Aim of the task = Only one stretch of the data below is needed. Output the lines from the one with "owner ≠ self → t !! a = Some owner ↔" up to and including the one with "intros Hne. revert", exactly as they stand.

Provided records =
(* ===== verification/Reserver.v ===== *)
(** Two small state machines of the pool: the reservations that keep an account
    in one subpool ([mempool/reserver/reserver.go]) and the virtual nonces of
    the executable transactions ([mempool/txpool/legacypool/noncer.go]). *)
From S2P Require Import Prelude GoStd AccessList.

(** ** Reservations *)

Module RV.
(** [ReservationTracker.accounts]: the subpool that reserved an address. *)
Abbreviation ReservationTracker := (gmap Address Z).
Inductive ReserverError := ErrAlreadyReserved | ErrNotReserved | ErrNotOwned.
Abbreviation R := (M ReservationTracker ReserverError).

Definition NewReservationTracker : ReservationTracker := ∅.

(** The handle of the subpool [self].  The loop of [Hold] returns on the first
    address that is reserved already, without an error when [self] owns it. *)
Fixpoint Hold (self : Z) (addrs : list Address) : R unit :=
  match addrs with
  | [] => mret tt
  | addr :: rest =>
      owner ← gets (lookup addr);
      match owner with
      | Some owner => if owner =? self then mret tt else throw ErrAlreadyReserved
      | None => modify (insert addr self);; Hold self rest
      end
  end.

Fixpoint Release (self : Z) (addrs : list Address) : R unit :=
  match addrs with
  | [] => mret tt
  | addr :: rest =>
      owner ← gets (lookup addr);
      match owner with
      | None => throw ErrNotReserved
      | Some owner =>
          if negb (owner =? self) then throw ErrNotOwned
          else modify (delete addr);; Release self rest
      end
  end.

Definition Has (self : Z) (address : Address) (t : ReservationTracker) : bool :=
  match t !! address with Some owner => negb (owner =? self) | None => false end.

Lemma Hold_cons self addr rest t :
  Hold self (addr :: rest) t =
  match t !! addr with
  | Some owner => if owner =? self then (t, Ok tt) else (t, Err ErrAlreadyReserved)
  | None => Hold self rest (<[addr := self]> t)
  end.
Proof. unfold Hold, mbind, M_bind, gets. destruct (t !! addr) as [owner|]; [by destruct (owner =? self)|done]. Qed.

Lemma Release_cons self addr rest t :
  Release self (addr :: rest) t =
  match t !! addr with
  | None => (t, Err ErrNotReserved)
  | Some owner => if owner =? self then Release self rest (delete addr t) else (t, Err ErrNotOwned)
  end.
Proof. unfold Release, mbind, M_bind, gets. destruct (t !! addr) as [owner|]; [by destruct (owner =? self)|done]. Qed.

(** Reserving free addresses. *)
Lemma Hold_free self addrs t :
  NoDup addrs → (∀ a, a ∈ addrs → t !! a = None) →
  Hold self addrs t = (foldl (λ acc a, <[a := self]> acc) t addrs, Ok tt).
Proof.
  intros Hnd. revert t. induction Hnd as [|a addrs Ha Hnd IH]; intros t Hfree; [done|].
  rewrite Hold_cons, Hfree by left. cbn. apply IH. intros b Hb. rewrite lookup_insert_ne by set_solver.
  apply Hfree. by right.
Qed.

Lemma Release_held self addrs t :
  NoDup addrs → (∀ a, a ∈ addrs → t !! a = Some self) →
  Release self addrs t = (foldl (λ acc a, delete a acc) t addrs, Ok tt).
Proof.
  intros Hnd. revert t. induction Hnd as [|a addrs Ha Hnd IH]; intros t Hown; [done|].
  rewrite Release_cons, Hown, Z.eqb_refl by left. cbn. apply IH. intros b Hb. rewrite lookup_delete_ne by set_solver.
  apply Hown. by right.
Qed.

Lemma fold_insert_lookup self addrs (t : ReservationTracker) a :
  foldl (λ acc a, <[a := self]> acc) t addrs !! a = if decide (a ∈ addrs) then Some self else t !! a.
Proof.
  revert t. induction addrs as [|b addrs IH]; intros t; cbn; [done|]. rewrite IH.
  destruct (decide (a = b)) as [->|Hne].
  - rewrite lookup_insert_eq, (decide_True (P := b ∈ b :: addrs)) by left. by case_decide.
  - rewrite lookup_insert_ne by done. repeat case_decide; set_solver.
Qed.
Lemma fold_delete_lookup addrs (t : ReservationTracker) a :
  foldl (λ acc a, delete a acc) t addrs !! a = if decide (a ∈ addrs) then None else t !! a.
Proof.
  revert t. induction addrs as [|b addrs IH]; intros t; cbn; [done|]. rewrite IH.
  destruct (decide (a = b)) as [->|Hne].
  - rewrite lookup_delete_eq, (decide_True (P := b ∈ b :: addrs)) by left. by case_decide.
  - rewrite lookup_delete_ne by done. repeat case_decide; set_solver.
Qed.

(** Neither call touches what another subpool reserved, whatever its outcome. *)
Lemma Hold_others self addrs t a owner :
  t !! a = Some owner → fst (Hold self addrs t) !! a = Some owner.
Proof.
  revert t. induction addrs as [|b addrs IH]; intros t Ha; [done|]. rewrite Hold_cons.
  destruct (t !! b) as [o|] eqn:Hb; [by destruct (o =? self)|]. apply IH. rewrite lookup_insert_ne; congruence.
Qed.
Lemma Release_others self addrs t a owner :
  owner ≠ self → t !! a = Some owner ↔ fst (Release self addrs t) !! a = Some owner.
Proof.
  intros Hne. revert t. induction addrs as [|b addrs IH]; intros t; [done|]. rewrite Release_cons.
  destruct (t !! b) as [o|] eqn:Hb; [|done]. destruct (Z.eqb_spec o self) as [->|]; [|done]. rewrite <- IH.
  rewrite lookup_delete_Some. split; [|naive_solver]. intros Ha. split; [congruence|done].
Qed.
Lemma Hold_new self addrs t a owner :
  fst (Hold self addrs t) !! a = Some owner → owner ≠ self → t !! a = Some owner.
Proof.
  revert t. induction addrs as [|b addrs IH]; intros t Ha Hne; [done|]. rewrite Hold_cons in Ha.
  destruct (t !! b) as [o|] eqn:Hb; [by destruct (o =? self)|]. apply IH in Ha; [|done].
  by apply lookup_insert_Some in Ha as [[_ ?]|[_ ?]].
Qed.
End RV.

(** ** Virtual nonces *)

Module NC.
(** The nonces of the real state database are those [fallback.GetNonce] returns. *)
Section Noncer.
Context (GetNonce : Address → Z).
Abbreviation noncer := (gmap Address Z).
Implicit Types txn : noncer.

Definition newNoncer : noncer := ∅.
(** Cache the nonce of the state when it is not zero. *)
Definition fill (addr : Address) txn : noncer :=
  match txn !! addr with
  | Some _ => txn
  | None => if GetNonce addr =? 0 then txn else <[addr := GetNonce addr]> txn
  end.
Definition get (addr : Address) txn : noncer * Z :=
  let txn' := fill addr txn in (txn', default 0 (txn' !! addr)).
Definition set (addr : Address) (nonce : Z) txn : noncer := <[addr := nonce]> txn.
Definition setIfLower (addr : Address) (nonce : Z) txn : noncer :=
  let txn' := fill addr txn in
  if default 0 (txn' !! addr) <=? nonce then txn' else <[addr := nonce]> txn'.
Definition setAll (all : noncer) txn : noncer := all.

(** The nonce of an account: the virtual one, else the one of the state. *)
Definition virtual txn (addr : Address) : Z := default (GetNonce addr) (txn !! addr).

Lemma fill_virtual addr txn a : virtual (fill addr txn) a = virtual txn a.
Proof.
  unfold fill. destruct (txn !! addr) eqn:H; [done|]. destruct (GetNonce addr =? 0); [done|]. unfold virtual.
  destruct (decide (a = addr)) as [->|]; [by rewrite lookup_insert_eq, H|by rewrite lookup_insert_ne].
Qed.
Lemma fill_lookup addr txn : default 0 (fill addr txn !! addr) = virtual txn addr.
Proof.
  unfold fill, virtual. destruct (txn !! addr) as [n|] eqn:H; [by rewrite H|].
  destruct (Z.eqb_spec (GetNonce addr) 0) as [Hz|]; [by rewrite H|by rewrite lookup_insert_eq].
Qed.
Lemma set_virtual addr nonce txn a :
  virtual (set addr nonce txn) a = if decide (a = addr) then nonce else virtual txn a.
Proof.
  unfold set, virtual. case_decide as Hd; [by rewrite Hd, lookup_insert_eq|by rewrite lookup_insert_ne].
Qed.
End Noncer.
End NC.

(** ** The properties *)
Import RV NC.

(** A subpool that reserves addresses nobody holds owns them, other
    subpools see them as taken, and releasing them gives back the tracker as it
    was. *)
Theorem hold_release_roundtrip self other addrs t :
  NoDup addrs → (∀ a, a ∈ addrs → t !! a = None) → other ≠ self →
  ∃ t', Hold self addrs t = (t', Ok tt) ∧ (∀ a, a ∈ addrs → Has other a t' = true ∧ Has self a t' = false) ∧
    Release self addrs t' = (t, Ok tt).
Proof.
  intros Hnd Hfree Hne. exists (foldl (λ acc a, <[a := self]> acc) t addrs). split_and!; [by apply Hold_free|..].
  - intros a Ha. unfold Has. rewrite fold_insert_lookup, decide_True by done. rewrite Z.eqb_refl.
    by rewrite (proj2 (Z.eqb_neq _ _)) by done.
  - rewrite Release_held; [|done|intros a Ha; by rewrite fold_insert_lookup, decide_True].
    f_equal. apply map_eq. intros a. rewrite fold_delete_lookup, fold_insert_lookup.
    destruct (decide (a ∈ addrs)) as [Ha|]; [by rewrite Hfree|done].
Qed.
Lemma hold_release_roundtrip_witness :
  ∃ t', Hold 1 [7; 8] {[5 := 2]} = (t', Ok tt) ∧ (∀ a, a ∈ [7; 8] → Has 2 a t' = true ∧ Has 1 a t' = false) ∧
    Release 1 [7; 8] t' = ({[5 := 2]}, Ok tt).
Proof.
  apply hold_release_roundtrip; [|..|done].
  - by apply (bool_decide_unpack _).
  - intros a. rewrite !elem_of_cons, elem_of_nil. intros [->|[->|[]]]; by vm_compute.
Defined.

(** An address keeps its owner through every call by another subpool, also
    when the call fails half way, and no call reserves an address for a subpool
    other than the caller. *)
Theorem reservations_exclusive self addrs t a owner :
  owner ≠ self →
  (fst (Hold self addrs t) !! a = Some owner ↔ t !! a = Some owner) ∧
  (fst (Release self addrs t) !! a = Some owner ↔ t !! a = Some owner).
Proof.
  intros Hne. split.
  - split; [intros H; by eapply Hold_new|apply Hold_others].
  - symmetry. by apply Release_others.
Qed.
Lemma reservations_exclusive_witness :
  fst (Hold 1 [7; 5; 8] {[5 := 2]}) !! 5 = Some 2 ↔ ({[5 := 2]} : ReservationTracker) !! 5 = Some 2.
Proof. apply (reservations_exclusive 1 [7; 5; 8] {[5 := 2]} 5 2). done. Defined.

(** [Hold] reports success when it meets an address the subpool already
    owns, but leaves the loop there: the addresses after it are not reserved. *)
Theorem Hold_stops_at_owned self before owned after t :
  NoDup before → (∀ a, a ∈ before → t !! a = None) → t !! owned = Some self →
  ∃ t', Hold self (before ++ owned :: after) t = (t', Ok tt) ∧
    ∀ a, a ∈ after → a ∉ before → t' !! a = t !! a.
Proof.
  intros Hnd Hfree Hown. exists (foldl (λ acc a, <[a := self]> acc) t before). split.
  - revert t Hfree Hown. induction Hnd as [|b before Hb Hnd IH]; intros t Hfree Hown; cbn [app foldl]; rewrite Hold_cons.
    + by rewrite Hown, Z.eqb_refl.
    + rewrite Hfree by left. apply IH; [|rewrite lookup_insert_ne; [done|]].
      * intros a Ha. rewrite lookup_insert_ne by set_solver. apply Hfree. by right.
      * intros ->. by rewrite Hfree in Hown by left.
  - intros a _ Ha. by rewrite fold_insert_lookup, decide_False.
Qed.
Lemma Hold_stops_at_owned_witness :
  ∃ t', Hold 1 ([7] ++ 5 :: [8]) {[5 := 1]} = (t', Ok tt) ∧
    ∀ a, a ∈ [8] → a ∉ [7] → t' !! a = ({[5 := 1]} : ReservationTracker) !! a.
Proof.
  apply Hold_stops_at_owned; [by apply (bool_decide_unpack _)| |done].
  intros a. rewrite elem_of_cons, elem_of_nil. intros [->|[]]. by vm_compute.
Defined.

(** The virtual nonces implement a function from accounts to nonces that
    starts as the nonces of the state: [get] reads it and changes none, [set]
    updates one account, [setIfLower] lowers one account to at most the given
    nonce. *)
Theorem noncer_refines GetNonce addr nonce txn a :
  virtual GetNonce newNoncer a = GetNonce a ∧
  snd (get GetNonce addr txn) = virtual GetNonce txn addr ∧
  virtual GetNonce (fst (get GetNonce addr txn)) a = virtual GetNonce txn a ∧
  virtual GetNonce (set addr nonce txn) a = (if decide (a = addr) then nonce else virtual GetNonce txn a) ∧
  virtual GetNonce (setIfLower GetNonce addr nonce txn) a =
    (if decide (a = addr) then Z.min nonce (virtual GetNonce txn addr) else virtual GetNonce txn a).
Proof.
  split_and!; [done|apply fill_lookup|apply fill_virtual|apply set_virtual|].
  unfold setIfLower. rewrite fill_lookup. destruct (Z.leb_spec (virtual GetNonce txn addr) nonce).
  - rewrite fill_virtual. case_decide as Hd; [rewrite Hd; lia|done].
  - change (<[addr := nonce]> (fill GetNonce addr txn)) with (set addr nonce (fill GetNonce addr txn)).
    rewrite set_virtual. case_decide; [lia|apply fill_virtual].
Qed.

Answer for the task =
  owner ≠ self → t !! a = Some owner ↔ fst (Release self addrs t) !! a = Some owner.
Proof.
  intros Hne. revert t. induction addrs as [|b addrs IH]; intros t; [done|]. rewrite Release_cons.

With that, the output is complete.